Giochi di prestigio eseguiti dal guardiano Jaquino (Alexander Kaimbacher) e Marzelline figlia del guardiano Rocco (Rebecca Nelsen) costretta dal regista a recitare ammiccamenti da lap dance come se fosse in un musical, alla “Grease”, tanto per intenderci. Arriva perfino a disegnare su una lavagna un faccino sorridente ad uso chat e sms. Rischia di scadere nel kitsch. Al contrario è geniale l’intuizione del regista di far aprire sul fondale il portellone da dove escono Leonore (un’intensa Anna Katharina Behnke, bella voce dai toni bruniti) e Florestan (Andrea Schagerl), finalmente ricongiunti. Il loro respiro esala nell’aria fredda della notte. Esempio di teatro –verità, dalla finzione si passa a una realtà che ci attende fuori dal teatro. Il cinico e malefico governatore della prigione Don Pizarro (un ottimo Thomas Gazheli, il migliore per doti teatrali) è sconfitto e deve rassegnarsi.
Nel cast dove è evidente la differenza di resa tra protagonisti e ruoli secondari, cantano anche Ethan Herschenfeld nel ruolo di Rocco, Sebastian Holecek nei panni del Ministro, Rouwen Huther e Ruggiero Lopopolo (due prigionieri). Sul finale Schweigkofler e Kuhn, alla guida degli ottimi complessi dell’Orchestra Haydn, (un suono omogeneo e solido) optano di far suonare l’Ouverture Leonora n. 3, a suo tempo introdotta da Gustav Mahler, convenzione in uso comune fino alla metà del Ventesimo secolo, nel cambio di scena del secondo atto. “Elemento di collegamento tra la scena in carcere e la successiva apoteosi di luce” è scritto nelle riflessioni drammaturgiche di Franz Braun (co-regista) e Schweigkofler.

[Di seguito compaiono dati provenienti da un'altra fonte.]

(** [journeys[tripId]], an absent one as an empty one. *)
Definition journey_of (journeys : json) (tripId : string) : list json :=
  match json_field tripId journeys with Some (JArr l) => l | _ => [] end.

(** The stops from the board to the alight occurrence, when both are known. *)
Definition ridden_stops (leg : json) (journey : list json) : list json :=
  let valid := List.filter hasUsableCoordinates journey in
  let from := matchingOccurrence valid (text_field "stopId" (json_field "from" leg)) 0
                (json_field "scheduledStartTime" leg) "scheduledDeparture" in
  let to := matchingOccurrence valid (text_field "stopId" (json_field "to" leg))
              (match from with Some f => S f | None => 0 end)
              (json_field "scheduledEndTime" leg) "scheduledArrival" in
  match from, to with
  | Some f, Some t =>
      if (f <? t)%nat && (t - f <? MAX_CAPTURED_STOPS)%nat then take (t + 1 - f) (drop f valid) else []
  | _, _ => []
  end.

Definition capture_leg (journeys : json) (capturedAtMs : Z) (legIndex : nat) (leg : json)
    : option TransitLegCapture :=
  match text_field "tripId" (Some leg) with
  | None => None
  | Some tripId =>
      if String.eqb tripId "" then None
      else
        let sliced := ridden_stops leg (journey_of journeys tripId) in
        Some {| tc_legIndex := Z.of_nat legIndex; tc_tripId := tripId; tc_capturedAtMs := capturedAtMs;
                tc_status := match sliced with [] => Missing | _ => Captured end;
                tc_stops := map copyStop sliced |}
  end.

Fixpoint capture_legs (journeys : json) (capturedAtMs : Z) (legIndex : nat) (legs : list json)
    : list TransitLegCapture :=
  match legs with
  | [] => []
  | leg :: r => option_list (capture_leg journeys capturedAtMs legIndex leg)
                ++ capture_legs journeys capturedAtMs (S legIndex) r
  end.
(** ** transitStopCursor.ts *)

(** [orderedAlong]: where along the leg each stop lies, in their order. *)
Definition orderedAlong (stops : list CaptureStop) (leg : PreparedTransitLeg) : outcome (list number) :=
  occurrences ← resolveWaypointOccurrences (ptl_matcher leg) (map stop_point stops) 0;
  Ok (num_of_Z 0 :: map wp_alongMeters occurrences).

Definition no_tracking : StopTracking :=
  {| st_alongTimestampMs := None; st_candidateAlongMeters := None; st_candidateTimestampMs := None |}.

Record StopAdvance := {
  adv_cursor : Z;
  adv_alongMeters : number;
  adv_trusted : bool;
  adv_tracking : option StopTracking;
}.

(** Metres a vehicle may have covered between [since] and the fix. *)
Definition movementBudget (timestampMs since : Z) : number :=
  num_max 150
    (num_min (num_max 0 ((num_of_Z timestampMs - num_of_Z since) / 1000)) 1800 * 90).

Definition within_stop (fix_ : FixInput) (stop : CaptureStop) : bool :=
  haversineDistance (fix_coords fix_) (stop_point stop) <=? 35 + num_min (fix_accuracy fix_) 20.

(** [while (next < limit && snap.alongMeters > projected[next] + 25) next++]: the
    limit is at most three stops away, so three rounds are enough. *)
Fixpoint pass_stops (fuel : nat) (projected : list number) (along : number) (limit next : Z) : Z :=
  match fuel with
  | O => next
  | S fuel =>
      if (next <? limit)%Z && (along >? default NaN (projected !! Z.to_nat next) + 25)
      then pass_stops fuel projected along limit (next + 1) else next
  end.

(** The first of the next three stops the fix is at. *)
Definition nearby_stop (fix_ : FixInput) (stops : list CaptureStop) (current : Z) : option Z :=
  List.find (fun i => match stops !! Z.to_nat i with Some s => within_stop fix_ s | None => false end)
    [current; current + 1; current + 2]%Z.

Section judged.
Variables (stops : list CaptureStop) (fix_ : FixInput) (previous : option FixInput).
Variables (current : Z) (alongMeters : number) (tracking : StopTracking) (snap : SnapResult).

Definition rawPlausible : bool :=
  match previous with
  | None => true
  | Some p => haversineDistance (fix_coords p) (fix_coords fix_)
              <=? movementBudget (fix_timestampMs fix_) (fix_timestampMs p)
  end.

Definition inCorridor : bool := snap_deviationMeters snap <=? 50 + num_min (fix_accuracy fix_) 25.

Definition forward : bool := snap_alongMeters snap >=? alongMeters - 50.

Definition plausible : bool :=
  match st_alongTimestampMs tracking with
  | None => true
  | Some since => rawPlausible
      && (snap_alongMeters snap - alongMeters <=? movementBudget (fix_timestampMs fix_) since)
  end.

Definition consistentCandidate : bool :=
  match st_candidateAlongMeters tracking, st_candidateTimestampMs tracking with
  | Some candidate, Some at_ =>
      (fix_timestampMs fix_ - at_ <=? 30000)%Z && rawPlausible
      && (num_abs (snap_alongMeters snap - candidate) <=? movementBudget (fix_timestampMs fix_) at_)
  | _, _ => false
  end.

Definition accepted_along : bool := inCorridor && forward && (plausible || consistentCandidate).

(** A position that is not believed: it may become the candidate the next one is
    compared with, and it counts only at a stop. *)
Definition hold_cursor : StopAdvance :=
  let near := if rawPlausible then nearby_stop fix_ stops current else None in
  {| adv_cursor := match near with
                   | Some i => Z.min (i + 1) (Z.of_nat (length stops) - 1)
                   | None => current
                   end;
     adv_alongMeters := alongMeters;
     adv_trusted := match near with Some _ => true | None => false end;
     adv_tracking :=
       Some (if inCorridor && forward
             then {| st_alongTimestampMs := st_alongTimestampMs tracking;
                     st_candidateAlongMeters := Some (snap_alongMeters snap);
                     st_candidateTimestampMs := Some (fix_timestampMs fix_) |}
             else {| st_alongTimestampMs := st_alongTimestampMs tracking;
                     st_candidateAlongMeters := None; st_candidateTimestampMs := None |}) |}.

Definition move_cursor (projected : list number) : StopAdvance :=
  {| adv_cursor := pass_stops 3 projected (snap_alongMeters snap)
                     (Z.min (current + 3) (Z.of_nat (length stops) - 1)) current;
     adv_alongMeters := num_max alongMeters (snap_alongMeters snap);
     adv_trusted := true;
     adv_tracking := Some {| st_alongTimestampMs := Some (fix_timestampMs fix_);
                             st_candidateAlongMeters := None; st_candidateTimestampMs := None |} |}.
End judged.

(** The nearest place of the line, unless that is behind: then the nearest one ahead. *)
Definition snap_ahead (leg : PreparedTransitLeg) (position : LngLat) (alongMeters : number) : outcome SnapResult :=
  nearest ← snapPreparedRoute (ptl_matcher leg) position None;
  if snap_alongMeters nearest <? alongMeters - 50
  then projectWaypointAfter (ptl_matcher leg) position (num_max 0 (alongMeters - 50))
  else Ok nearest.

Definition advanceTransitStopCursor (stops : list CaptureStop) (leg : option PreparedTransitLeg)
    (fix_ : FixInput) (previous : option FixInput) (cursor : Z) (alongMeters : number)
    (tracking : option StopTracking) : outcome StopAdvance :=
  let tracking := default no_tracking tracking in
  let lastIndex := (Z.of_nat (length stops) - 1)%Z in
  if (length stops <? 2)%nat
  then Ok {| adv_cursor := cursor; adv_alongMeters := alongMeters; adv_trusted := false; adv_tracking := None |}
  else
    let current := Z.min (Z.max 1 cursor) lastIndex in
    match leg with
    | None =>
        let near := match stops !! Z.to_nat current with Some s => within_stop fix_ s | None => false end in
        Ok {| adv_cursor := if near then Z.min (current + 1) lastIndex else current;
              adv_alongMeters := alongMeters; adv_trusted := near; adv_tracking := None |}
    | Some leg =>
        snap ← snap_ahead leg (fix_coords fix_) alongMeters;
        if accepted_along fix_ previous alongMeters tracking snap
        then projected ← orderedAlong stops leg;
             Ok (move_cursor stops fix_ current alongMeters snap projected)
        else Ok (hold_cursor stops fix_ previous current alongMeters tracking snap)
    end.
End cursor.

(** ** Facts *)

Section cursor_facts.
Context `{MathFunctions} `{Turf}.

Lemma pass_stops_range fuel projected along limit next : (next <= limit)%Z ->
  (next <= pass_stops fuel projected along limit next <= limit)%Z.
Proof.
  revert next. induction fuel as [|fuel IH]; intros next Hn; cbn [pass_stops]; [lia|].
  destruct (_ && _) eqn:E; [|lia]. apply andb_true_iff in E as [E%Z.ltb_lt _].
  specialize (IH (next + 1)%Z ltac:(lia)). lia.
Qed.
(** enqueuing an event with a new identity never rejects, leaves every other
    session's queue alone, keeps every critical event that was pending, and gives
    the new event the next sequence number at the end of the queue; at the bound
    of 256 the superseded (non-critical) events are dropped to make room, and
    only when 256 critical events are pending is the new event refused. *)
Theorem enqueue_keeps_critical_events event d :
  db_wf d ->
  out_eventId event ∉ map ev_event_id (navigation_events d) ->
  let sid := out_sessionId event in
  let kept := queue_kept sid d in
  exists d',
    enqueueEvent event d = (Ok tt, d')
    /\ events_of sid d' =
         kept ++ (if Z.of_nat (length kept) <? MAX_OUTBOX_EVENTS
                  then [{| ev_event_id := out_eventId event; ev_session_id := sid;
                           ev_critical := out_critical event;
                           ev_sequence := max_sequence kept + 1;
                           ev_created_at_ms := out_createdAtMs event;
                           ev_payload := out_payload event |}]
                  else [])
    /\ (forall r, r ∈ events_of sid d -> ev_critical r = true -> r ∈ events_of sid d')
    /\ (forall other, other <> sid -> events_of other d' = events_of other d)
    /\ queue_length sid d' <= MAX_OUTBOX_EVENTS.
Proof.
  intros Hd Hid sid kept. destruct (enqueue_events_of event d Hid) as [Hsame Hother].
  exists (enqueueEvent event d).2. repeat split.
  - unfold enqueueEvent, transaction. by rewrite enqueue_run.
  - exact Hsame.
  - intros r Hr Hc. fold sid in Hsame. rewrite Hsame. apply elem_of_app. left.
    change (r ∈ queue_kept sid d). unfold queue_kept.
    destruct (queue_length sid d <? MAX_OUTBOX_EVENTS); [exact Hr|].
    by apply list_elem_of_filter.
  - exact Hother.
  - pose proof (enqueueEvent_wf event d Hd) as Hd'.
    destruct (wf_events _ Hd') as (_ & Hlen & _). apply Hlen.
Qed.
(** C5: forward simulation.  Through any sequence of repository operations, the
    authority a reader sees in the database is the one obtained by running the
    abstract register's operations: the outbox, replay table, alerts,
    diagnostics and quarantine records never influence it. *)
Theorem repository_refines_register ops d :
  db_wf d ->
  authority_of (run_ops ops d) = foldl (fun a op => spec_op op a) (authority_of d) ops.
Proof.
  revert d. induction ops as [|op ops IH]; intros d Hd; [done|].
  cbn [run_ops foldl]. fold (run_ops ops (run_repo_op op d).2).
  rewrite IH by (by apply run_repo_op_wf). by rewrite op_refines.
Qed.

(** ** Stale writers *)

Lemma spec_op_settled sid e op a :
  ~ creates sid op ->
  (forall s, a = Authority s -> sessionId s = sid -> e <= revision s) ->
  forall s, spec_op op a = Authority s -> sessionId s = sid -> e <= revision s.
Proof.
  intros Hc Ha s Hs Hid. destruct op; cbn [spec_op] in Hs; try (by eapply Ha); try done.
  - by destruct a; [done..|eapply Ha].
  - assert (forall s', published session = Authority s' -> s' = session) as Hp
      by (unfold published; intros s' Hs'; case_match; congruence).
    case_match; [|by eapply Ha].
    destruct a as [| |current]; cbn [spec_create snd] in Hs;
      [apply Hp in Hs; subst; by destruct Hc..|].
    case_match; [|by eapply Ha]. apply Hp in Hs. subst. by destruct Hc.
  - destruct a as [| |current]; [done..|]. case_decide as Hl; [|by eapply Ha].
    cbn [spec_cas] in Hs. case_decide as Hm; cbn [snd] in Hs; [|by eapply Ha].
    destruct Hl as (H1 & H2 & _). destruct Hm as [H3 H4].
    unfold published in Hs. case_match; simplify_eq.
    assert (e <= revision current) by (eapply Ha; congruence). lia.
  - destruct a as [| |current]; cbn [spec_terminate] in Hs; [done|by case_match|].
    case_match; [done|by eapply Ha].
  - by destruct a.
Qed.

Lemma cas_commit_settled sid expected mutate nowMs d s eff d' :
  compareAndSwap sid expected mutate nowMs d = (Ok (CommitOk s eff), d') ->
  settled sid (expected + 1) d'.
Proof.
  rewrite cas_run. destruct (authority_of d) as [| |current]; [by intros; simplify_eq..|].
  case_decide; [|by intros; simplify_eq]. case_decide as Hs; [|by intros; simplify_eq].
  case_decide as Hr; [|by intros; simplify_eq].
  unfold transaction. destruct (decide (lawful sid expected (mutate current))) as [Hl|Hl].
  - destruct (commit_body_lawful sid expected (mutate current) nowMs d Hl) as (d1 & -> & Hp).
    intros; simplify_eq. intros s' Hs'. rewrite Hp in Hs'. unfold published in Hs'.
    case_match; simplify_eq. lia.
  - destruct (commit_body_unlawful sid expected (mutate current) nowMs d Hs Hr Hl)
      as (e & d1 & ->). by intros; simplify_eq.
Qed.

(** no lost update.  Once a compare-and-swap from revision [expected] has
    committed, then after any further operations (the identity not being created
    again) every writer that still names that revision, or an older one, is
    refused and writes nothing, whatever it wanted to write. *)
Theorem stale_writer_always_loses sid expected mutate nowMs d s eff d1 ops stale mutate' nowMs' :
  db_wf d ->
  compareAndSwap sid expected mutate nowMs d = (Ok (CommitOk s eff), d1) ->
  Forall (fun op => ~ creates sid op) ops ->
  stale <= expected ->
  exists code, compareAndSwap sid stale mutate' nowMs' (run_ops ops d1) =
               (Ok (CommitFail code), run_ops ops d1).
Proof.
  intros Hd Hcas Hops Hstale.
  assert (db_wf d1) as Hd1.
  { pose proof (compareAndSwap_wf sid expected mutate nowMs d Hd) as Hw. by rewrite Hcas in Hw. }
  assert (settled sid (expected + 1) (run_ops ops d1)) as Hset.
  { apply cas_commit_settled in Hcas. clear d Hd. revert d1 Hd1 Hcas.
    induction Hops as [|op ops Hop Hops IH]; intros d1 Hd1 Hset; [done|].
    cbn [run_ops foldl]. apply IH; [by apply run_repo_op_wf|].
    intros s' Hs'. rewrite op_refines in Hs' by done. revert s' Hs'.
    by apply (spec_op_settled sid (expected + 1) op (authority_of d1)). }
  rewrite cas_run. destruct (authority_of (run_ops ops d1)) as [| |current] eqn:E; [eauto..|].
  rewrite decide_False; [eauto|]. intros [Hid Hrev]. specialize (Hset current E Hid). lia.
Qed.
End refinement.
Definition permissionReducer (state : PermissionFlowState) (event : PermissionEvent)
    (platform : PermissionPlatform) : transition :=
  match event with
  | Revoked => refused false
  | _ =>
    match state with
    | FlowIdle | FlowGranted _ | FlowDenied _ =>
        match event with
        | StartRequested current => on_start current
        | _ => (state, [])
        end
    | FlowExplaining =>
        match event with
        | DisclosureAccepted => (FlowRequestingForeground, [RequestForeground])
        | DisclosureForegroundOnly => (FlowForegroundOnlyChoice, [RequestForeground])
        | DisclosureDismissed => (FlowIdle, [Rejected RejDismissed])
        | AppNotVisible => (FlowIdle, [Rejected RejNotVisible])
        | _ => (state, [])
        end
    | FlowRequestingForeground =>
        match event with
        | ForegroundResult result => afterForeground platform result
        | _ => (state, [])
        end
    | FlowForegroundOnlyChoice =>
        match event with
        | ForegroundResult result =>
            if negb (approximate result)
               && (permission_is PermForeground result || permission_is PermBackground result
                   || permission_is PermLimited result)
            then granted GrantForegroundOnly
            else refused (default false (snap_canAskAgain result))
        | _ => (state, [])
        end
    | FlowRequestingBackground =>
        match event with
        | BackgroundResult result =>
            if permission_is PermBackground result then granted GrantBackground
            else if foreground_or_limited result
            then (FlowForegroundOnlyChoice, [OfferForegroundOnly])
            else refused (default false (snap_canAskAgain result))
        | _ => (state, [])
        end
    | FlowSettingsRequired _ =>
        match event with
        | ReturnedFromSettings result =>
            if approximate result then refused false
            else if permission_is PermBackground result then granted GrantBackground
            else if foreground_or_limited result
            then (FlowForegroundOnlyChoice, [OfferForegroundOnly])
            else refused false
        | _ => (state, [])
        end
    end
  end.

Definition requiresVisibleStart (platform : PermissionPlatform) : bool :=
  match platform with
  | Android sdkInt => ANDROID_VISIBLE_START_SDK <=? sdkInt
  | Ios => false
  end.

(** ** The controller *)

Inductive PermissionOutcome := OutBackground | OutForegroundOnly | OutDenied.

Inductive DisclosureChoice := ChooseAccept | ChooseForegroundOnly | ChooseDismiss.
(* ===== verification/TransitEngine.v ===== *)
(** * The transit engine

    packages/core/src/navigation/processTransitFix.ts: one position, one rider action
    or one wake-up becomes the next state of a journey and its events.  Physical
    progress comes from positions and from the rider; a timetable never commits it. *)

From S2P Require Import Prelude Text Doubles Protocol RouteMatcher Maneuver Progress Session Itinerary StopAreas Captures StopCursor Guidance.

(** ** Data *)

Inductive TransitEventBody :=
  | TBoard (legIndex : Z)
  | TAlight (legIndex : Z)
  | TMissedConnection (legIndex : Z)
  | TArrival (legIndex : Z)
  | TPlatformChange (legIndex : Z) (platform : string)
  | TApproachingAlight (legIndex stopsRemaining : Z)
  | TTransfer (fromLegIndex toLegIndex : Z).

Record TransitNavigationEvent := {
  ev_id : string;
  ev_body : TransitEventBody;
}.

Record TransitRiderAction := {
  act_type : RiderActionType;
  act_legIndex : Z;
}.

Inductive FixRejection := LowAccuracy | OutOfOrder | InvalidFix | StaleFix | FutureFix | CoastedFix.

Record TransitTickOptions := {
  itineraryFingerprint : string;
  accuracyCap : number;
}.

(** [DEFAULT_TRANSIT_TICK_OPTIONS] with its fingerprint. *)
Definition default_tick_options (fingerprint : string) : TransitTickOptions :=
  {| itineraryFingerprint := fingerprint; accuracyCap := num_of_Z 100 |}.

Record TransitTickResult := {
  res_state : TransitTickState;
  res_events : list TransitNavigationEvent;
  res_confidence : Confidence;
  res_needsReplan : bool;
  res_actionRejected : bool;
  res_rejectedReason : option FixRejection;
}.

(** ** Writes to the state *)

Definition set_phase (p : TransitPhase) (t : TransitTickState) : TransitTickState :=
  Build_TransitTickState (t_currentLegIndex t) (t_currentWalkStepIndex t) (t_walkRevision t) p
    (t_lastAcceptedFix t) (t_lastProgressAtMs t) (t_legEnteredAtMs t) (t_stopCursor t)
    (t_alongMeters t) (t_stopTracking t) (t_reachedStepEnd t) (t_distanceToNextStepMeters t)
    (t_progressConfidence t) (t_offPlan t) (t_lastActionId t) (t_lastAction t)
    (t_spokenCueIds t) (t_emittedEventIds t).

Definition set_acceptedFix (f : FixInput) (nowMs : Z) (t : TransitTickState) : TransitTickState :=
  Build_TransitTickState (t_currentLegIndex t) (t_currentWalkStepIndex t) (t_walkRevision t)
    (t_phase t) (Some f) (Some nowMs) (t_legEnteredAtMs t) (t_stopCursor t)
    (t_alongMeters t) (t_stopTracking t) (t_reachedStepEnd t) (t_distanceToNextStepMeters t)
    (t_progressConfidence t) (t_offPlan t) (t_lastActionId t) (t_lastAction t)
    (t_spokenCueIds t) (t_emittedEventIds t).

Definition set_progressConfidence (c : ProgressConfidence) (t : TransitTickState) : TransitTickState :=
  Build_TransitTickState (t_currentLegIndex t) (t_currentWalkStepIndex t) (t_walkRevision t)
    (t_phase t) (t_lastAcceptedFix t) (t_lastProgressAtMs t) (t_legEnteredAtMs t)
    (t_stopCursor t) (t_alongMeters t) (t_stopTracking t) (t_reachedStepEnd t)
    (t_distanceToNextStepMeters t) (Some c) (t_offPlan t) (t_lastActionId t) (t_lastAction t)
    (t_spokenCueIds t) (t_emittedEventIds t).

Definition set_offPlan (b : bool) (t : TransitTickState) : TransitTickState :=
  Build_TransitTickState (t_currentLegIndex t) (t_currentWalkStepIndex t) (t_walkRevision t)
    (t_phase t) (t_lastAcceptedFix t) (t_lastProgressAtMs t) (t_legEnteredAtMs t)
    (t_stopCursor t) (t_alongMeters t) (t_stopTracking t) (t_reachedStepEnd t)
    (t_distanceToNextStepMeters t) (t_progressConfidence t) (Some b) (t_lastActionId t)
    (t_lastAction t) (t_spokenCueIds t) (t_emittedEventIds t).

Definition set_lastAction (a : LastAction) (t : TransitTickState) : TransitTickState :=
  Build_TransitTickState (t_currentLegIndex t) (t_currentWalkStepIndex t) (t_walkRevision t)
    (t_phase t) (t_lastAcceptedFix t) (t_lastProgressAtMs t) (t_legEnteredAtMs t)
    (t_stopCursor t) (t_alongMeters t) (t_stopTracking t) (t_reachedStepEnd t)
    (t_distanceToNextStepMeters t) (t_progressConfidence t) (t_offPlan t) (t_lastActionId t)
    (Some a) (t_spokenCueIds t) (t_emittedEventIds t).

Per il regista il messaggio è chiaro: Fidelio è portatore di un messaggio di rinascita, di gioia, vede un futuro roseo capace di sconfiggere ogni pessimismo esistenziale. La musica s’innalza portentosa. Sta qui la contraddizione nella scelta opinabile di proiettare immagini di proprietà dalla Ripartizione Beni Culturali e fornite dall’Archivio provinciale della Provincia di Bolzano. Scene agresti, famiglie costrette a lasciare la propria patria . Visi di uomini e donne sui cui è visibile la rassegnazione. Come dire: attenti anche qui l’oppressione si è fatta sentire. Lo dice anche nelle sue osservazioni il regista stesso: “Fidelio è accaduto e accade ancora”. Verissimo, ma l’opzione Sudtirolo distoglie l’attenzione alla qualità eccelsa dell’esecuzione musicale, quando, invece, la spasmodica attesa dei prigionieri per l’imminente liberazione, è percepibile a fior di pelle. Qui è fondamentale che tutto sia al servizio della musica, se si sceglie di inserire l'ouverture (la introdusse nel Fidelio, Gustav Mahler, e da allora alcuni direttori la ripropongono). Non convince perché interrompe quel ritmo di astrazione teatrale felicemente creato fin lì. Merito di una regia coerente con le proprie dichiarazioni d'intenti.
Le immagini sono preziose sotto un profilo storico –culturale meritevole di essere visibile, magari, in un contesto espositivo diverso. Sarà curioso capire come reagirà l’ignaro pubblico nelle due repliche previste il 5 e 6 febbraio al Teatro Alighieri (Ravenna Manifestazioni è l’ente coproduttore). Nel programma di sala Schweigkofler scrive:”L’arco dell’opera si sviluppa da una commedia a una tragedia per finire in un happy end che però subito inciampa su se stesso”.